• **TASK ITEM**: Look at the entries below and restate word for word the lines from the first through the one that has "unfold Parse. generalize".

Content starts

Lemma Parse_result {Uni : Unicode} prog args f :
  exists r, Parse prog args f = Some r
    /\ (forall f' rest, r = inl (f', rest) -> accepts args f f' rest)
    /\ (forall e, r = inr e -> error_exit prog e \/ (help_exit prog e /\ asks_help args f)).
Proof.
  unfold Parse. generalize (Nat.lt_succ_diag_r (length args)). generalize (S (length args)) as fuel.
  intros fuel. revert args f. induction fuel as [|fuel IH]; intros args f Hf; [lia|]. cbn [parse_loop].
  destruct (parseOne prog args f) as [g args'|g args'|e] eqn:E.
  - destruct (parseOne_seen _ _ _ _ _ E) as (n & v & one & fl & Hw & -> & Hl & Hs).
    pose proof (written_nonempty _ _ Hw). rewrite length_app in Hf.
    destruct (IH args' g) as (r & Hr & Ha & He); [lia|]. exists r.
    assert (Hm : meaning n v f = Some g) by (apply meaning_Set; eauto). split_and!; try done.
    + intros f' rest Hr'. destruct (Ha f' rest Hr') as (l & argss & tail & -> & Hws & Hss & Ht).
      exists ((n, v) :: l), (one :: argss), tail. simpl. rewrite Hm, <- app_assoc.
      split_and!; try done. by constructor.
    + intros e Hr'. destruct (He e Hr') as [|[? (l & argss & arg & tail & -> & Hws & Hss & Ht)]]; [by left|right].
      split; [done|]. exists ((n, v) :: l), (one :: argss), arg, tail. simpl. rewrite Hm, <- app_assoc.
      split_and!; try done. by constructor.
  - assert (g = f) as ->.
    { revert E. unfold parseOne, parseNamed, failf. repeat case_match; congruence. }
    eexists. split_and!; [done| |done]. intros f' rest [= <- <-]. exists [], [], args.
    split_and!; try done. by apply (parseOne_positional prog args args' f).
  - eexists. split_and!; [done|done|]. intros e' [= <-].
    destruct (parseOne_failed _ _ _ _ E) as [|[? (arg & tail & -> & Hh)]]; [by left|right].
    split; [done|]. exists [], [], arg, tail. split_and!; [done|done|by eexists|done].
Qed.

Lemma Parse_total {Uni : Unicode} prog args f : Parse prog args f <> None.
Proof. destruct (Parse_result prog args f) as (r & -> & _). done. Qed.

Lemma parseOne_help {Uni : Unicode} prog arg tail f :
  help_arg arg -> parseOne prog (arg :: tail) f = Failed (mkExit 0 (usage prog)).
Proof. intros [d n [|] [-> | ->]|d n v [|] [-> | ->]]; reflexivity. Qed.

Lemma Parse_help {Uni : Unicode} prog args f :
  asks_help args f -> Parse prog args f = Some (inr (mkExit 0 (usage prog))).
Proof.
  intros (l & argss & arg & tail & -> & Hw & [f' Hs] & Ha). unfold Parse. rewrite length_app.
  pose proof (settings_length _ _ Hw) as Hlen.
  replace (S (length (concat argss) + length (arg :: tail)))%nat
    with (length l + S (length (concat argss) - length l + length (arg :: tail)))%nat by lia.
  erewrite parse_loop_written by done. cbn [parse_loop]. by rewrite parseOne_help.
Qed.

(** C28: flag.Parse with the flags of httpstat always ends, and accepts exactly the
    command lines made of settings written with one or two dashes, the value after an
    equals sign or (unless boolean) in the next argument, followed by -- or by the
    first argument that is no flag; what each of the twelve letters sets, which are
    boolean and the defaults are written out, later settings override earlier ones and
    headers add up. Every other command line ends the process with status 2 after a
    message and the usage, or with 0 after the usage, the latter exactly when -h or
    -help follows settings that are accepted. *)
Theorem Parse_spec {Uni : Unicode} prog args :
  exists r, Parse prog args (vars CommandLine) = Some r
    /\ (forall f' rest, r = inl (f', rest) <-> accepts args default_flags f' rest)
    /\ (r = inr (mkExit 0 (usage prog)) <-> asks_help args default_flags)
    /\ (forall e, r = inr e -> error_exit prog e \/ help_exit prog e).
Proof.
  change (vars CommandLine) with default_flags.
  destruct (Parse_result prog args default_flags) as (r & Hr & Ha & He). exists r. split_and!; [done|..].
  - intros f' rest. split; [apply Ha|]. intros Hacc.
    rewrite (Parse_accepts prog _ _ _ _ Hacc) in Hr. congruence.
  - split.
    + intros Hh. by destruct (He _ Hh) as [[msg [=]]|[_ ?]].
    + intros Hh. rewrite (Parse_help prog _ _ Hh) in Hr. congruence.
  - intros e Hh. destruct (He e Hh) as [|[? _]]; auto.
Qed.
(** * DigitalOcean cloud provider: instance directory, capability surface
      and volume adapter

    A shallow embedding of package [digitalocean]
    (the provider file and [digitalocean_volumes.go]).

    Every method of the provider talks to collaborators that live outside
    the package: the godo SDK, the droplet metadata endpoint and the local
    device directory.  A method is therefore embedded as a program [Prog A]
    whose nodes are the calls it makes, in the order it makes them, and
    whose leaves are the values it returns (or a runtime panic).  A [World]
    answers the calls; [run] gives the returned value together with the
    trace of calls made.  Logging through glog is not modelled. *)

From Stdlib Require Import ZArith String Ascii List Bool Lia DecimalString.
From Stdlib Require Import DecimalPos DecimalZ.
From stdpp Require Import base option list gmap strings.

Open Scope string_scope.
Open Scope list_scope.
Open Scope Z_scope.

(** ** Go strings (byte sequences) *)

(** [strings.HasPrefix] *)
Fixpoint HasPrefix (s prefix : string) {struct prefix} : bool :=
  match prefix, s with
  | EmptyString, _ => true
  | String a p, String b s' => Ascii.eqb a b && HasPrefix s' p
  | String _ _, EmptyString => false
  end.

(** [strings.Contains s substr]: [substr] occurs in [s] at some offset. *)
Fixpoint Contains (s substr : string) : bool :=
  HasPrefix s substr ||
  match s with
  | EmptyString => false
  | String _ s' => Contains s' substr
  end.

(** The slice expression [s[lo:hi]]; [None] is the runtime panic for
    bounds out of range. *)
Definition slice (s : string) (lo hi : nat) : option string :=
  if (lo <=? hi)%nat && (hi <=? String.length s)%nat
  then Some (String.substring lo (hi - lo) s)
  else None.

Definition lower_byte (c : ascii) : ascii :=
  let n := N_of_ascii c in
  if (65 <=? n)%N && (n <=? 90)%N then ascii_of_N (n + 32) else c.

(** Lower case of ASCII text: bytes ['A'..'Z'] are moved to ['a'..'z']
    and every other byte is kept. *)
Fixpoint lower_ascii (s : string) : string :=
  match s with
  | EmptyString => EmptyString
  | String c s' => String (lower_byte c) (lower_ascii s')
  end.

(** No byte of [s] is above 0x7f. *)
Fixpoint isASCII (s : string) : bool :=
  match s with
  | EmptyString => true
  | String c s' => (N_of_ascii c <? 128)%N && isASCII s'
  end.

(** The Unicode side of Go's [strings]: [Map_ToLower s] stands for
    [strings.Map(unicode.ToLower, s)] on a text that is not ASCII.  The
    tables of package [unicode] are not part of this development; every
    result below is stated for whatever this function is. *)
Class Unicode : Type := { Map_ToLower : string -> string }.

(** [strings.ToLower]: ASCII text is folded byte by byte, any other text
    goes through the Unicode tables. *)
Definition ToLower {U : Unicode} (s : string) : string :=
  if isASCII s then lower_ascii s else Map_ToLower s.

(** [strings.Join] *)
Fixpoint strings_Join (elems : list string) (sep : string) : string :=
  match elems with
  | [] => ""
  | [x] => x
  | x :: rest => x +:+ sep +:+ strings_Join rest sep
  end.

(** ** Errors *)

Inductive error : Type :=
  (* package-level error values of the provider *)
  | ErrNotFound
  | ErrMultipleResults
  | ErrNoAddressFound
  | ErrAttrNotFound
  (* cloudprovider.InstanceNotFound *)
  | InstanceNotFound
  (* volume.NewDeletedVolumeInUseError(msg) *)
  | DeletedVolumeInUseError (msg : string)
  (* errors.New(msg), fmt.Errorf(...) *)
  | ErrorString (msg : string)
  (* strconv.NumError{Func, Num, Err}: [range] tells ErrRange from
     ErrSyntax; Func, which names the parsing function and differs between
     Go releases, is left out *)
  | NumError (num : string) (range : bool)
  (* whatever a collaborator (godo, net/http, os) reports *)
  | ExternalError (msg : string).

(** A callee that hands back either a value or a non-nil error. *)
Inductive result (A : Type) : Type :=
  | Ok (a : A)
  | Err (e : error).
Arguments Ok {A} a.
Arguments Err {A} e.

(** ** strconv *)

Definition digit_value (c : ascii) : option Z :=
  let n := Z.of_N (N_of_ascii c) in
  if (48 <=? n) && (n <=? 57) then Some (n - 48) else None.

Definition maxUint64 : Z := 2 ^ 64 - 1.
Definition maxInt : Z := 2 ^ 63 - 1.
Definition minInt : Z := - 2 ^ 63.

(** What the digit loop of [strconv.ParseUint] ends with. *)
Inductive digits_result : Type :=
  | DigitsOk (n : Z)
  | DigitsSyntax
  | DigitsRange.

(** The loop of [strconv.ParseUint] in base 10 at 64 bits: a byte that is
    not a digit is a syntax error; a value that leaves [uint64] is a range
    error, reported at the digit where it happens. *)
Fixpoint parse_digits (s : string) (n : Z) : digits_result :=
  match s with
  | EmptyString => DigitsOk n
  | String c s' =>
      match digit_value c with
      | None => DigitsSyntax
      | Some d =>
          if maxUint64 / 10 + 1 <=? n then DigitsRange
          else
            let n1 := n * 10 + d in
            if maxUint64 <? n1 then DigitsRange
            else parse_digits s' n1
      end
  end.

Content ends

• **EXERCISE RESULT**:
Lemma Parse_result {Uni : Unicode} prog args f :
  exists r, Parse prog args f = Some r
    /\ (forall f' rest, r = inl (f', rest) -> accepts args f f' rest)
    /\ (forall e, r = inr e -> error_exit prog e \/ (help_exit prog e /\ asks_help args f)).
Proof.
  unfold Parse. generalize (Nat.lt_succ_diag_r (length args)). generalize (S (length args)) as fuel.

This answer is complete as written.